__Records for the exercise__.
(** * Person segmentation and ad selection service (app.py)

    A shallow embedding of [src/app.py]: the answer normalizer
    [extract_answer], the model wrapper [ask_mlx_vlm], the request handler
    [process_image] with its segmentation loop and ad selection, the static
    ad catalogs and the star rendering [format_stars].

    Conventions of the embedding.
    - Python [str] is [string]: a sequence of characters below 128 is held
      as it is, any other character by its UTF-8 bytes.  The case functions
      of [PyStr] are those of [str.title] on the ASCII letters, and they
      leave the bytes from 128 up alone: [PyStr] is the reading of the
      string methods on ASCII text.  [str.title] itself follows the Unicode
      data; module [Uni] has the normalizer on code points, with these data
      for the code points it is stated about, and on ASCII text the two
      readings agree ([extract_answer_points]).
    - A [float] rating is a rational [Q].  [int(rating)] truncates, and for
      a finite float the difference [rating - int(rating)] and its
      comparison with [0.5] are exact, so the rational reading computes what
      the floating-point one does.  [str * n] is read for a count that fits
      an index-sized integer; the statements about the stars bound the
      rating so.
    - A [dict] is a [gmap string _]; [dict.get] is a lookup with default.
    - Exceptions, logging, the image library, the model and the random
      generator are effects: a computation is a function of a [world]
      (the journal of calls made so far) to an [outcome] and a new world. *)

From Stdlib Require Import Ascii String QArith Qround.
From stdpp Require Import gmap strings list fin_maps.

Open Scope string_scope.

(** ** Python string methods *)

Module PyStr.

Definition code (c : ascii) : nat := nat_of_ascii c.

__Work item__.
Return the lines above precisely as they appear, beginning at the first line and ending at the line with "[extract_answer], the model", and nothing after it.

__Output for this task__.
(** * Person segmentation and ad selection service (app.py)

    A shallow embedding of [src/app.py]: the answer normalizer
    [extract_answer], the model wrapper [ask_mlx_vlm], the request handler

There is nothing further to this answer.